Core Curriculum
Our Core Curriculum is an exciting venture in learning. It combines the strong foundation of a traditional curriculum with alternative paths for you to build on. As a student, you will take courses in four areas that progress toward a capstone senior seminar which welds together the wisdom accrued in your major with more general questions from across the spectrum of human inquiry.

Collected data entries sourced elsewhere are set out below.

(** * pqxx::connection_base: lifecycle of the logical connection

    A shallow embedding of [src/connection_base.cxx] (libpqxx): the member
    functions of [pqxx::connection_base] become functions in a small
    state/exception monad over the object's fields, and every call that
    leaves the object (into libpq, into the connection policy, into an error
    handler or a notification receiver) is recorded in the list of events the
    computation returns. *)

From Stdlib Require Import ZArith List Bool Ascii String Lia.
From Stdlib Require Import OrderedTypeEx Sorted DecimalString.
From Stdlib Require DecimalPos DecimalZ.
From stdpp Require Import base option list strings gmap.

Local Open Scope string_scope.
Local Open Scope list_scope.
Local Open Scope Z_scope.

(** ** Exceptions

    Everything the translation unit throws derives from [std::exception];
    a value of [exn] is the dynamic class of the exception together with
    its [what()] text.  [other_exception] stands for any further class
    derived from [std::exception] that foreign code (a policy, a receiver)
    may raise. *)

Inductive exn : Type :=
  | broken_connection (what : string)
  | failure (what : string)
  | sql_error (what : string)
  | feature_not_supported (what : string)
  | usage_error (what : string)
  | argument_error (what : string)
  | internal_error (what : string)
  | other_exception (what : string).

Definition what (e : exn) : string :=
  match e with
  | broken_connection w | failure w | sql_error w | feature_not_supported w
  | usage_error w | argument_error w | internal_error w | other_exception w => w
  end.

(** [catch (const broken_connection &)] selects exactly this class. *)
Definition is_broken_connection (e : exn) : bool :=
  match e with broken_connection _ => true | _ => false end.

(** Text of a default-constructed [broken_connection]. *)
Definition broken_connection_default : exn :=
  broken_connection "Connection to database failed".

Inductive Result (A : Type) : Type :=
  | Ok (a : A)
  | Throw (e : exn).
Arguments Ok {A} a.
Arguments Throw {A} e.

(** ** Values exchanged with libpq *)

(** A [PGconn] object is known by its identity; [m_Conn] is a nullable
    pointer to one. *)
Definition PGconn : Type := nat.
Definition handle : Type := option PGconn.

Inductive ConnStatusType : Type :=
  | CONNECTION_OK
  | CONNECTION_BAD
  | CONNECTION_PENDING.

Definition status_ok (st : ConnStatusType) : bool :=
  match st with CONNECTION_OK => true | _ => false end.

(** Modelled from the spec: [pqxx::result] and its [CheckStatus()] live in
    result.cxx.  A statement-level failure is the result's own failure state;
    [pg_error] is the exception [CheckStatus()] raises for this reply, if
    any. *)
Record PGresult : Type := {
  pg_id : nat;
  pg_error : option exn
}.

(** [make_result(ptr, query)]: the raw reply, possibly null, with the text
    of the originating statement. *)
Record result : Type := make_result {
  r_data : option PGresult;
  r_query : string
}.

(** [gate::result_connection(R)] converted to [bool]: the reply is not null. *)
Definition result_connection (R : result) : bool :=
  match r_data R with Some _ => true | None => false end.

Record PGnotify : Type := {
  relname : string;
  be_pid : Z;
  extra : string
}.

(** ** Foreign objects the connection only points to *)

(** [m_Trans.get()]: the registered transaction, of which only
    [description()] is consulted here. *)
Record transaction_base : Type := {
  description : string
}.

(** An [errorhandler]: [operator()(msg)] answers whether older handlers may
    still see the message. *)
Record errorhandler : Type := {
  eh_id : nat;
  eh_call : string -> bool
}.

(** A [notification_receiver]: [operator()(payload, backend_pid)] returns or
    throws. *)
Record notification_receiver : Type := {
  nr_id : nat;
  channel : string;
  nr_call : string -> Z -> option exn
}.

(** Modelled from the spec: [prepare::internal::prepared_def] is declared in
    a header; an entry is (definition text, registered flag) and a fresh
    entry is not registered. *)
Record prepared_def : Type := {
  definition : string;
  registered : bool
}.

Definition prepared_def_new (def : string) : prepared_def :=
  {| definition := def; registered := false |}.

Inductive capability : Type :=
  | cap_prepared_statements
  | cap_statement_varargs
  | cap_prepare_unnamed_statement
  | cap_cursor_scroll
  | cap_cursor_with_hold
  | cap_cursor_fetch_0
  | cap_nested_transactions
  | cap_create_table_with_oids
  | cap_read_only_transactions
  | cap_notify_payload
  | cap_table_column
  | cap_parameterized_statements.

Definition capability_eqb (a b : capability) : bool :=
  match a, b with
  | cap_prepared_statements, cap_prepared_statements
  | cap_statement_varargs, cap_statement_varargs
  | cap_prepare_unnamed_statement, cap_prepare_unnamed_statement
  | cap_cursor_scroll, cap_cursor_scroll
  | cap_cursor_with_hold, cap_cursor_with_hold
  | cap_cursor_fetch_0, cap_cursor_fetch_0
  | cap_nested_transactions, cap_nested_transactions
  | cap_create_table_with_oids, cap_create_table_with_oids
  | cap_read_only_transactions, cap_read_only_transactions
  | cap_notify_payload, cap_notify_payload
  | cap_table_column, cap_table_column
  | cap_parameterized_statements, cap_parameterized_statements => true
  | _, _ => false
  end.

(** ** Events: every call that leaves the object

    One event for each call into the policy, into libpq, into a
    transaction, an error handler or a receiver, with its arguments.  The
    accessors of libpq that only read the connection ([PQstatus],
    [PQerrorMessage], [PQserverVersion], [PQprotocolVersion]) leave no
    event. *)

Inductive Event : Type :=
  | Ev_do_startconnect (h : handle)
  | Ev_do_completeconnect (h : handle)
  | Ev_do_dropconnect (h : handle)
  | Ev_do_disconnect (h : handle)
  | Ev_PQreset (c : PGconn)
  | Ev_PQexec (h : handle) (query : string)
  | Ev_PQsendQuery (h : handle) (query : string)
  | Ev_PQgetResult (h : handle) (r : option PGresult)
  | Ev_PQsetNoticeProcessor (h : handle)
  | Ev_PQtrace (h : handle)
  | Ev_PQuntrace (h : handle)
  | Ev_PQconsumeInput (h : handle)
  | Ev_PQnotifies (h : handle) (n : option PGnotify)
  | Ev_PQprepare (h : handle) (name def : string)
  | Ev_PQputCopyEnd (h : handle) (res : Z)
  | Ev_transaction_set_variable (Var Value : string)
  | Ev_errorhandler (id : nat) (msg : string)
  | Ev_receiver (id : nat) (payload : string) (pid : Z).

(** ** The world behind the handle

    [srv] is whatever else the transport and the server remember; the two
    queues are what libpq has buffered for the client: replies not fetched
    yet ([PQgetResult] hands them out one by one, then null) and
    notifications not handed out yet ([PQnotifies], likewise). *)
Record World (S : Type) : Type := mkWorld {
  srv : S;
  pending_results : list PGresult;
  pending_notifs : list PGnotify
}.
Arguments mkWorld {S}.
Arguments srv {S}.
Arguments pending_results {S}.
Arguments pending_notifs {S}.

(** [connectionpolicy]: the abstract class behind [m_policy].  The two
    [connect] members may throw; the other two are [noexcept]. *)
Class connectionpolicy (S : Type) : Type := {
  do_startconnect : World S -> handle -> Result handle * World S;
  do_completeconnect : World S -> handle -> Result handle * World S;
  do_dropconnect : World S -> handle -> handle * World S;
  do_disconnect : World S -> handle -> handle * World S
}.

(** The part of libpq this file calls, as functions of the world. *)
Class libpq (S : Type) : Type := {
  PQstatus : World S -> handle -> ConnStatusType;
  PQerrorMessage : World S -> PGconn -> string;
  PQserverVersion : World S -> handle -> Z;
  PQprotocolVersion : World S -> PGconn -> Z;
  PQexec : World S -> handle -> string -> option PGresult * World S;
  PQsendQuery : World S -> handle -> string -> Z * World S;
  PQreset : World S -> PGconn -> World S;
  PQconsumeInput : World S -> handle -> Z * World S;
  PQprepare : World S -> handle -> string -> string -> option PGresult * World S;
  PQputCopyEnd : World S -> handle -> Z * World S
}.

(** ** The object

    The data members of [connection_base] that the functions below read or
    write, with the world the handle lives in.  [m_policy] is the
    [connectionpolicy] instance in scope; [m_unique_id] and [m_verbosity]
    play no part here.  [m_Conn] is the physical handle, [m_Trans] the
    registered transaction, [m_Trace] the trace sink, and
    [m_reactivation_avoidance] the value of the reactivation-avoidance
    counter.  [m_Vars] is a [std::map] and [m_receivers] a
    [std::multimap], each kept as its sequence of entries in key order;
    [m_prepared] is a [std::map] used for lookup and update only. *)

Record state (S : Type) : Type := mkState {
  m_Conn : handle;
  m_Trans : option transaction_base;
  m_errorhandlers : list errorhandler;
  m_Trace : option nat;
  m_serverversion : Z;
  m_reactivation_avoidance : Z;
  m_Completed : bool;
  m_inhibit_reactivation : bool;
  m_caps : capability -> bool;
  m_Vars : list (string * string);
  m_receivers : list (string * notification_receiver);
  m_prepared : gmap string prepared_def;
  world : World S
}.
Arguments mkState {S}.
Arguments m_Conn {S}.
Arguments m_Trans {S}.
Arguments m_errorhandlers {S}.
Arguments m_Trace {S}.
Arguments m_serverversion {S}.
Arguments m_reactivation_avoidance {S}.
Arguments m_Completed {S}.
Arguments m_inhibit_reactivation {S}.
Arguments m_caps {S}.
Arguments m_Vars {S}.
Arguments m_receivers {S}.
Arguments m_prepared {S}.
Arguments world {S}.

(** Field updates. *)

Section Updates.
Context {S : Type}.

Definition set_m_Conn (v : handle) (s : state S) : state S :=
  mkState v (m_Trans s) (m_errorhandlers s) (m_Trace s) (m_serverversion s)
    (m_reactivation_avoidance s) (m_Completed s) (m_inhibit_reactivation s)
    (m_caps s) (m_Vars s) (m_receivers s) (m_prepared s) (world s).

Definition set_m_Trans (v : option transaction_base) (s : state S)
  : state S :=
  mkState (m_Conn s) v (m_errorhandlers s) (m_Trace s) (m_serverversion s)
    (m_reactivation_avoidance s) (m_Completed s) (m_inhibit_reactivation s)
    (m_caps s) (m_Vars s) (m_receivers s) (m_prepared s) (world s).

Definition set_m_errorhandlers (v : list errorhandler) (s : state S)
  : state S :=
  mkState (m_Conn s) (m_Trans s) v (m_Trace s) (m_serverversion s)
    (m_reactivation_avoidance s) (m_Completed s) (m_inhibit_reactivation s)
    (m_caps s) (m_Vars s) (m_receivers s) (m_prepared s) (world s).

Definition set_m_serverversion (v : Z) (s : state S) : state S :=
  mkState (m_Conn s) (m_Trans s) (m_errorhandlers s) (m_Trace s) v
    (m_reactivation_avoidance s) (m_Completed s) (m_inhibit_reactivation s)
    (m_caps s) (m_Vars s) (m_receivers s) (m_prepared s) (world s).

Definition set_m_reactivation_avoidance (v : Z) (s : state S) : state S :=
  mkState (m_Conn s) (m_Trans s) (m_errorhandlers s) (m_Trace s)
    (m_serverversion s) v (m_Completed s) (m_inhibit_reactivation s)
    (m_caps s) (m_Vars s) (m_receivers s) (m_prepared s) (world s).

Definition set_m_Completed (v : bool) (s : state S) : state S :=
  mkState (m_Conn s) (m_Trans s) (m_errorhandlers s) (m_Trace s)
    (m_serverversion s) (m_reactivation_avoidance s) v
    (m_inhibit_reactivation s) (m_caps s) (m_Vars s) (m_receivers s)
    (m_prepared s) (world s).

Definition set_m_inhibit_reactivation (v : bool) (s : state S) : state S :=
  mkState (m_Conn s) (m_Trans s) (m_errorhandlers s) (m_Trace s)
    (m_serverversion s) (m_reactivation_avoidance s) (m_Completed s) v
    (m_caps s) (m_Vars s) (m_receivers s) (m_prepared s) (world s).

Definition set_m_caps (v : capability -> bool) (s : state S) : state S :=
  mkState (m_Conn s) (m_Trans s) (m_errorhandlers s) (m_Trace s)
    (m_serverversion s) (m_reactivation_avoidance s) (m_Completed s)
    (m_inhibit_reactivation s) v (m_Vars s) (m_receivers s) (m_prepared s)
    (world s).

Definition set_m_Vars (v : list (string * string)) (s : state S) : state S :=
  mkState (m_Conn s) (m_Trans s) (m_errorhandlers s) (m_Trace s)
    (m_serverversion s) (m_reactivation_avoidance s) (m_Completed s)
    (m_inhibit_reactivation s) (m_caps s) v (m_receivers s) (m_prepared s)
    (world s).

Definition set_m_receivers (v : list (string * notification_receiver)) (s : state S)
  : state S :=
  mkState (m_Conn s) (m_Trans s) (m_errorhandlers s) (m_Trace s)
    (m_serverversion s) (m_reactivation_avoidance s) (m_Completed s)
    (m_inhibit_reactivation s) (m_caps s) (m_Vars s) v (m_prepared s)
    (world s).

Definition set_m_prepared (v : gmap string prepared_def) (s : state S)
  : state S :=
  mkState (m_Conn s) (m_Trans s) (m_errorhandlers s) (m_Trace s)
    (m_serverversion s) (m_reactivation_avoidance s) (m_Completed s)
    (m_inhibit_reactivation s) (m_caps s) (m_Vars s) (m_receivers s) v
    (world s).

Definition set_world (v : World S) (s : state S) : state S :=
  mkState (m_Conn s) (m_Trans s) (m_errorhandlers s) (m_Trace s)
    (m_serverversion s) (m_reactivation_avoidance s) (m_Completed s)
    (m_inhibit_reactivation s) (m_caps s) (m_Vars s) (m_receivers s)
    (m_prepared s) v.

Definition set_pending_results (q : list PGresult) (w : World S) : World S :=
  mkWorld (srv w) q (pending_notifs w).

Definition set_pending_notifs (q : list PGnotify) (w : World S) : World S :=
  mkWorld (srv w) (pending_results w) q.

End Updates.

(** ** The monad of member functions

    A member function maps the object to an outcome (a value or a thrown
    exception), the object as it leaves it behind, and the events it caused,
    oldest first.  A throw keeps the state reached so far, as stack
    unwinding does. *)

Definition M (St A : Type) : Type := St -> Result A * St * list Event.

Definition ret {St A : Type} (a : A) : M St A :=
  fun s => (Ok a, s, []).

Definition throw {St A : Type} (e : exn) : M St A :=
  fun s => (Throw e, s, []).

Core courses are small, and stress basic critical thinking, clear writing, and analyze issues from different perspectives. Each of the four areas challenges you to raise thoughtful questions, evaluate conclusions and arguments, and devise creative solutions.
Creative Arts
Courses in the Creative Arts aim to foster our understanding of questions common to all the arts. You will construct a basis on which to explore further both the broad purposes of all the arts as well as unique achievements of particular art forms. The courses concentrate on a small cluster of basic principles -- representation, evocation, context -- shared by all the arts, and you will work on understanding how each of the different arts make use of those fundamental ideas.
Human Heritage
Courses in the Human Heritage aim to foster our understanding of the rich traditions that shape human social life, including the ideas, visions, and cultural practices that are shared, lasting, and tenacious. Whether we look at the prevailing values of modern, cosmopolitan society or the folk traditions that develop in small communities, these deeply rooted realities help us both to understand our identity and to make choices about our affinity with family, community, history, values, and place. Through direct engagement with primary texts, students learn to ask questions, debate ideas, and come to understand ways that we experience past events and ideas as part of the fabric of our own lives.
Self and Society
Courses in Self and Society aim to foster a deeper understanding of both ourselves and our society, which enables us to transform both. Societies provide the ground in which we grow and develop into the selves that we are. As a result, it is impossible to understand ourselves and those around us without an understanding of the societies that have and are shaping us. This understanding of the social world in which we think, work, and live enables us to be more than just the passive recipients of this "shaping." Furthermore, societies are also shaped by the beliefs, values, and activities of human beings. It is impossible to consciously shape one's own society for the better without an understanding of its current structure and how it got that way. In particular, we need to be aware that what seems "natural" are socially created ways of thinking and doing.
Science and Technology
Courses in Science and Technology take a broad view of the scientific endeavor by studying scientific reasoning, discovery and invention as they are understood in basic concepts which appear in particular historical contexts. The courses will cover traditional advanced study in a particular scientific area as well as integrative courses such as oceanography, earth sciences, astronomy, and human biochemistry, or health. Laboratory courses will feature a "hands on" dimension such as field work, regular laboratory sessions, or other appropriate methodical testing of classroom concepts.